The minutes reveal nothing that we haven’t heard before. Fed Chairman Jay Powell has been very vocal about his wariness of “head fakes” in terms of a slowing down economy. Markets seem to finally have digested this message, with just over 5% of polled participants expecting a rate hike before the end of 2023, according to CME’s FedWatch Tool.
In a nutshell, it seems that despite a string of better-than-expected Consumer Price Index (CPI) reports, the Fed isn’t getting its hopes up that inflation is on its way down to more stable levels. The meeting minutes suggest that FOMC members are still concerned that there may need to be further tightening to its monetary policy until they’re entirely convinced that inflation is on its way out. The next time policymakers will gather is slated for Dec. 12 – Dec 13.
The Bigger Picture
In that context, the US dollar index (DXY) is starting to recover from this week’s sell-off. There are positive signs that the greenback is stabilizing after being pushed out by rate cut expectations. Still suffering from a 2.3% drop in the last month, the dollar index has started making advances towards the 104 level, currently sitting at 103.7. Inline with the dollar, the benchmark 10-year US Treasury bond yield – which is traditionally affected by monetary policy – settled at 4.4% following the Fed’s bulletin, down from its October peak of 5.021%.

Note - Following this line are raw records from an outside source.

(** * Decoding of model output into tool calls: [core/src/utils/parser.ts]

    A shallow embedding of the three decoders [parseCodeContent],
    [parseMcpContent] and [parseComputerContent] together with the parts of
    the JavaScript runtime they call: strings as sequences of UTF-16 code
    units, the regular expressions of the source run by a backtracking
    matcher, [String.prototype.trim/split/replace], [Number], [JSON.parse],
    [JSON.stringify], ordinary objects with their property order, exceptions
    and [try]/[catch]. *)

From Stdlib Require Import String Ascii DecimalString.
From Stdlib Require DecimalFacts DecimalPos DecimalN.
From Stdlib Require Import List NArith ZArith Bool Lia.
Import ListNotations.

Set Implicit Arguments.
Set Warnings "-register-all".

(** ** Strings *)

(** A JavaScript string is a sequence of 16-bit code units. *)
Definition char16 := N.
Bind Scope N_scope with char16.
Definition jsstring := list char16.

(** Source literals. *)
Definition lit (s : string) : jsstring :=
  List.map N_of_ascii (list_ascii_of_string s).

Arguments lit s%_string.

(** Literals of JSON text: a backquote stands for the double quote. *)
Definition jq (s : string) : jsstring :=
  List.map (fun c => if N.eqb c 96 then 34%N else c) (lit s).
Arguments jq s%_string.

Definition str_eqb (a b : jsstring) : bool :=
  if list_eq_dec N.eq_dec a b then true else false.

(** [WhiteSpace] and [LineTerminator] of ECMAScript: what [trim] removes
    and what [\s] matches. *)
Definition is_white_space (c : char16) : bool :=
  (existsb (N.eqb c)
     [9; 10; 11; 12; 13; 32; 160; 5760; 8232; 8233; 8239; 8287; 12288; 65279]
   || ((8192 <=? c) && (c <=? 8202)))%N.

Fixpoint trimStart (s : jsstring) : jsstring :=
  match s with
  | c :: t => if is_white_space c then trimStart t else s
  | [] => []
  end.

Definition trimEnd (s : jsstring) : jsstring := rev (trimStart (rev s)).

(** [String.prototype.trim] *)
Definition trim (s : jsstring) : jsstring := trimEnd (trimStart s).

(** [s.split(sep)] for a separator of one code unit, the only use in the
    source ([' '], [','], ['=']). The result is never empty. *)
Fixpoint split (sep : char16) (s : jsstring) : list jsstring :=
  match s with
  | [] => [[]]
  | c :: t =>
      if N.eqb c sep then [] :: split sep t
      else match split sep t with
           | h :: r => (c :: h) :: r
           | [] => [[c]]
           end
  end.

(** [s.substring(a, b)] for [a <= b]. *)
Definition substring (a b : nat) (s : jsstring) : jsstring :=
  firstn (b - a) (skipn a s).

In other markets, spot gold continues its rally against the dollar, flying past the $2006 level Wednesday morning before getting cozy at the $2000 threshold.
Given the recent Fed minute print, traders would be wise to consider the market’s sensitivity to market-moving news when mapping out their strategy. With a shorter trading week due to Thanksgiving, there is an opportunity to take some well-deserved time to reflect on your strengths, along with your weaknesses in terms of adaptability and ability to flow with markets.